* **Task**: Type again, exactly, the lines below from the start through the line that includes "sl ← go_slice".

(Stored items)
● ● ● ● ● ● ●
(** [Copy] rebuilds both maps key by key. *)
Definition al_Copy (a : accessList) : accessList :=
  mk_accessList (map_fold (λ k v cp, <[k := v]> cp) ∅ (addresses a))
    (map (λ slotMap, set_fold (λ k cp, {[k]} ∪ cp) ∅ slotMap) (slots a)).

Definition AddAddress (address : Z) (al : accessList) : accessList * bool :=
  match addresses al !! address with
  | Some _ => (al, false)
  | None => (mk_accessList (<[address := -1]> (addresses al)) (slots al), true)
  end.

Definition AddSlot (address slot : Z) (al : accessList) : res Empty_set (accessList * (bool * bool)) :=
  let present := addresses al !! address in
  match present with
  | None | Some (-1) =>
      Ok (mk_accessList (<[address := len (slots al)]> (addresses al)) (slots al ++ [{[slot]}]),
          (negb (bool_decide (is_Some present)), true))
  | Some idx =>
      slotmap ← go_index (slots al) idx;
      if decide (slot ∈ slotmap) then Ok (al, (false, false)) else
      sl ← go_set (slots al) idx ({[slot]} ∪ slotmap);
      Ok (mk_accessList (addresses al) sl, (false, true))
  end.

Definition DeleteSlot (address slot : Z) (al : accessList) : res Empty_set accessList :=
  match addresses al !! address with
  | None => Panic (raised "reverting slot change, address not present in list")
  | Some idx =>
      slotmap ← go_index (slots al) idx;
      let slotmap := slotmap ∖ {[slot]} in
      sl ← go_set (slots al) idx slotmap;
      if decide (size slotmap = 0%nat) then
        sl ← go_slice sl 0 idx; Ok (mk_accessList (<[address := -1]> (addresses al)) sl)
      else Ok (mk_accessList (addresses al) sl)
  end.

Definition DeleteAddress (address : Z) (al : accessList) : accessList :=
  mk_accessList (delete address (addresses al)) (slots al).

(** ** The finite map held by an access list *)

Implicit Types (al : accessList) (m : gmap Z (gset Z)) (a s : Z).

(** Indices point at non-empty sets, and no two addresses share one. *)
Record al_ok al : Prop := {
  al_index a i : addresses al !! a = Some i → i ≠ -1 →
    0 ≤ i ∧ ∃ sl, slots al !! Z.to_nat i = Some sl ∧ sl ≠ ∅;
  al_inj a b i : addresses al !! a = Some i → addresses al !! b = Some i → i ≠ -1 → a = b
}.

Definition al_set al (i : Z) : gset Z :=
  if i =? -1 then ∅ else default ∅ (slots al !! Z.to_nat i).
Definition al_map al : gmap Z (gset Z) := al_set al <$> addresses al.

Lemma al_ok_new : al_ok newAccessList.
Proof. split; cbn; intros; simplify_map_eq. Qed.

Lemma al_map_lookup al a : al_map al !! a = al_set al <$> addresses al !! a.
Proof. apply lookup_fmap. Qed.

Lemma al_index_get al a i : al_ok al → addresses al !! a = Some i → i ≠ -1 →
  ∃ sl, slots al !! Z.to_nat i = Some sl ∧ sl ≠ ∅ ∧ 0 ≤ i < len (slots al) ∧
        go_index (E:=Empty_set) (slots al) i = Ok sl ∧ al_set al i = sl.
Proof.
  intros Hok Ha Hi. destruct (al_index _ Hok a i Ha Hi) as (Hi0 & sl & Hsl & Hne).
  exists sl. split_and!; [done..| | |].
  - apply lookup_lt_Some in Hsl. unfold len. lia.
  - by apply go_index_ok.
  - unfold al_set. rewrite (proj2 (Z.eqb_neq i (-1))) by done. by rewrite Hsl.
Qed.

Lemma Contains_spec al a s : al_ok al →
  Contains al a s = Ok (bool_decide (is_Some (al_map al !! a)), bool_decide (s ∈ al_map al !!! a)).
Proof.
  intros Hok. unfold Contains, lookup_total, map_lookup_total. rewrite al_map_lookup.
  destruct (addresses al !! a) as [i|] eqn:Ha; cbn; [|done].
  destruct (Z.eqb_spec i (-1)) as [->|Hi]; [by rewrite bool_decide_eq_false_2 by set_solver|].
  destruct (al_index_get al a i Hok Ha Hi) as (sl & _ & _ & _ & -> & ->). done.
Qed.

Lemma AddAddress_map al a :
  al_map (fst (AddAddress a al)) = <[a := al_map al !!! a]> (al_map al).
Proof.
  apply map_eq. intros b. rewrite lookup_insert. unfold AddAddress, lookup_total, map_lookup_total.
  rewrite !al_map_lookup. destruct (addresses al !! a) as [i|] eqn:Ha; cbn; rewrite ?lookup_insert.
  - destruct (decide (a = b)) as [<-|]; [by rewrite Ha|done].
  - by destruct (decide (a = b)).
Qed.
Lemma AddAddress_ok al a : al_ok al → al_ok (fst (AddAddress a al)).
Proof.
  intros Hok. unfold AddAddress. destruct (addresses al !! a) eqn:Ha; [done|]. split; cbn.
  - intros b i Hb Hi. apply lookup_insert_Some in Hb as [[_ <-]|[_ Hb]]; [done|by apply (al_index _ Hok b i)].
  - intros b c i Hb Hc Hi. apply lookup_insert_Some in Hb as [[_ <-]|[_ Hb]]; [done|].
    apply lookup_insert_Some in Hc as [[_ <-]|[_ Hc]]; [done|]. by apply (al_inj _ Hok b c i).
Qed.

(** The two ways in which [AddSlot] changes the list. *)
Lemma AddSlot_cases al a s : al_ok al →
  (addresses al !! a = None ∨ addresses al !! a = Some (-1)) ∧
    AddSlot a s al = Ok (mk_accessList (<[a := len (slots al)]> (addresses al)) (slots al ++ [{[s]}]),
                         (negb (bool_decide (is_Some (addresses al !! a))), true))
  ∨ ∃ i sl, addresses al !! a = Some i ∧ i ≠ -1 ∧ slots al !! Z.to_nat i = Some sl ∧ 0 ≤ i ∧ sl ≠ ∅ ∧
    AddSlot a s al =
      Ok (if decide (s ∈ sl) then (al, (false, false))
          else (mk_accessList (addresses al) (<[Z.to_nat i := {[s]} ∪ sl]> (slots al)), (false, true))).
Proof.
  intros Hok. unfold AddSlot. destruct (addresses al !! a) as [i|] eqn:Ha; [|by left; auto].
  destruct (decide (i = -1)) as [->|Hi]; [by left; auto|]. right.
  destruct (al_index_get al a i Hok Ha Hi) as (sl & Hsl & Hne & Hi' & Hget & _).
  exists i, sl. split_and!; [done..|lia|done|].
  assert (∀ x : res Empty_set (accessList * (bool * bool)), match i with -1 => x | _ =>
      slotmap ← go_index (slots al) i;
      if decide (s ∈ slotmap) then Ok (al, (false, false)) else
      sl ← go_set (slots al) i ({[s]} ∪ slotmap);
      Ok (mk_accessList (addresses al) sl, (false, true)) end =
      Ok (if decide (s ∈ sl) then (al, (false, false))
          else (mk_accessList (addresses al) (<[Z.to_nat i := {[s]} ∪ sl]> (slots al)), (false, true)))) as ->; [|done].
  intros x. rewrite Hget. cbn [mbind res_bind]. rewrite (go_set_ok (slots al) i) by done. cbn [mbind res_bind].
  destruct (decide (s ∈ sl)); destruct i as [|p|[]]; done || lia.
Qed.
● ● ● ● ● ● ●
* **Exercise response**:
(** [Copy] rebuilds both maps key by key. *)
Definition al_Copy (a : accessList) : accessList :=
  mk_accessList (map_fold (λ k v cp, <[k := v]> cp) ∅ (addresses a))
    (map (λ slotMap, set_fold (λ k cp, {[k]} ∪ cp) ∅ slotMap) (slots a)).

Definition AddAddress (address : Z) (al : accessList) : accessList * bool :=
  match addresses al !! address with
  | Some _ => (al, false)
  | None => (mk_accessList (<[address := -1]> (addresses al)) (slots al), true)
  end.

Definition AddSlot (address slot : Z) (al : accessList) : res Empty_set (accessList * (bool * bool)) :=
  let present := addresses al !! address in
  match present with
  | None | Some (-1) =>
      Ok (mk_accessList (<[address := len (slots al)]> (addresses al)) (slots al ++ [{[slot]}]),
          (negb (bool_decide (is_Some present)), true))
  | Some idx =>
      slotmap ← go_index (slots al) idx;
      if decide (slot ∈ slotmap) then Ok (al, (false, false)) else
      sl ← go_set (slots al) idx ({[slot]} ∪ slotmap);
      Ok (mk_accessList (addresses al) sl, (false, true))
  end.

Definition DeleteSlot (address slot : Z) (al : accessList) : res Empty_set accessList :=
  match addresses al !! address with
  | None => Panic (raised "reverting slot change, address not present in list")
  | Some idx =>
      slotmap ← go_index (slots al) idx;
      let slotmap := slotmap ∖ {[slot]} in
      sl ← go_set (slots al) idx slotmap;
      if decide (size slotmap = 0%nat) then
        sl ← go_slice sl 0 idx; Ok (mk_accessList (<[address := -1]> (addresses al)) sl)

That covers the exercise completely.